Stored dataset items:
Lemma handler_at_take ev id h st ev' id' :
  handler_at (take_cell ev id h st) ev' id' =
  if decide (ev = ev' ∧ id = id') then Some (mk_handler (target h) (FnOnce None))
  else handler_at st ev' id'.
Proof.
  unfold handler_at, take_cell. simpl. destruct (decide (ev = ev')) as [<-|Hne].
  - rewrite lookup_entry_or_eq. simpl. destruct (decide (id = id')) as [<-|Hne].
    + rewrite lookup_insert_eq, decide_True; done.
    + rewrite lookup_insert_ne by done. rewrite decide_False by naive_solver.
      by destruct (handlers st !! ev); simpl; rewrite ?lookup_empty.
  - rewrite lookup_entry_or_ne by done. rewrite decide_False by naive_solver. done.
Qed.

Lemma taken_frame st st' : handlers st' = handlers st → ∀ ev id, taken st' ev id ↔ taken st ev id.
Proof. intros H ev id. unfold taken, handler_at. by rewrite H. Qed.

Lemma handlers_ok_frame rank st st' :
  handlers st' = handlers st → handlers_ok rank st → handlers_ok rank st'.
Proof. intros H. unfold handlers_ok, handler_at. by rewrite H. Qed.

(** Calling one handler: it is logged, what it asks for is queued, and if its
    cell was emptied then its removal is queued. *)
Lemma call_handler_spec rank args st id h :
  handler_ok rank (event_name args) h → callback h ≠ FnOnce None →
  locked st = true → handlers_ok rank st →
  ∃ st' acts, (∀ fuel, call_handler (emit_filter fuel) args st (id, h) = Ok st') ∧
    locked st' = true ∧ handlers_ok rank st' ∧
    calls st' = calls st ++ [(event_name args, mk_event id (payload args))] ∧
    pending st' = pending st ++ acts ∧ Forall (pending_ok rank (rank (event_name args))) acts ∧
    ∀ ev' id', taken st' ev' id' → taken st ev' id' ∨ ev' = event_name args ∧ PendingUnlisten id' ∈ acts.
Proof.
  intros Hok Ht Hl Hst. unfold call_handler, handler_ok in *.
  destruct (callback h) as [f|[f|]]; [| |done].
  - destruct (run_queue_spec rank (rank (event_name args)) (f (mk_event id (payload args)))
      (log_call (event_name args) (mk_event id (payload args)) st))
      as (st' & acts & Hrun & Hl' & Hh & Hc & Hp & Ha); [apply Hok|done|].
    exists st', acts. split_and!; [done|done|by eapply handlers_ok_frame|done|done|done|].
    intros ev' id' H. left. by apply (taken_frame st st' Hh).
  - destruct (run_queue_spec rank (rank (event_name args)) (f (mk_event id (payload args)))
      (log_call (event_name args) (mk_event id (payload args)) (take_cell (event_name args) id h st)))
      as (st' & acts & Hrun & Hl' & Hh & Hc & Hp & Ha); [apply Hok|done|].
    exists (insert_pending (PendingUnlisten id) st'), (acts ++ [PendingUnlisten id]).
    split_and!; [|done| |done| | |].
    + intros fuel. rewrite Hrun. simpl. unfold unlisten. by rewrite Hl'.
    + apply (handlers_ok_frame _ (take_cell (event_name args) id h st)); [done|].
      intros ev' id' h'. rewrite handler_at_take. case_decide; [naive_solver|apply Hst].
    + simpl. rewrite Hp. by rewrite app_assoc.
    + apply Forall_app. split; [done|]. by repeat constructor.
    + intros ev' id' H.
      apply (taken_frame (take_cell (event_name args) id h st) _ Hh) in H.
      destruct H as (h' & Hh' & Ht'). rewrite handler_at_take in Hh'. case_decide as Hd.
      * destruct Hd as [<- <-]. right. split; [done|]. rewrite elem_of_app, list_elem_of_singleton. auto.
      * left. by exists h'.
Qed.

Exercise brief: All lines from the one containing "intros Hok Ht" to the end of the records are to be duplicated exactly, and no other lines are to be given.

Answer box:
  intros Hok Ht Hl Hst. unfold call_handler, handler_ok in *.
  destruct (callback h) as [f|[f|]]; [| |done].
  - destruct (run_queue_spec rank (rank (event_name args)) (f (mk_event id (payload args)))
      (log_call (event_name args) (mk_event id (payload args)) st))
      as (st' & acts & Hrun & Hl' & Hh & Hc & Hp & Ha); [apply Hok|done|].
    exists st', acts. split_and!; [done|done|by eapply handlers_ok_frame|done|done|done|].
    intros ev' id' H. left. by apply (taken_frame st st' Hh).
  - destruct (run_queue_spec rank (rank (event_name args)) (f (mk_event id (payload args)))
      (log_call (event_name args) (mk_event id (payload args)) (take_cell (event_name args) id h st)))
      as (st' & acts & Hrun & Hl' & Hh & Hc & Hp & Ha); [apply Hok|done|].
    exists (insert_pending (PendingUnlisten id) st'), (acts ++ [PendingUnlisten id]).
    split_and!; [|done| |done| | |].
    + intros fuel. rewrite Hrun. simpl. unfold unlisten. by rewrite Hl'.
    + apply (handlers_ok_frame _ (take_cell (event_name args) id h st)); [done|].
      intros ev' id' h'. rewrite handler_at_take. case_decide; [naive_solver|apply Hst].
    + simpl. rewrite Hp. by rewrite app_assoc.
    + apply Forall_app. split; [done|]. by repeat constructor.
    + intros ev' id' H.
      apply (taken_frame (take_cell (event_name args) id h st) _ Hh) in H.
      destruct H as (h' & Hh' & Ht'). rewrite handler_at_take in Hh'. case_decide as Hd.
      * destruct Hd as [<- <-]. right. split; [done|]. rewrite elem_of_app, list_elem_of_singleton. auto.
      * left. by exists h'.
Qed.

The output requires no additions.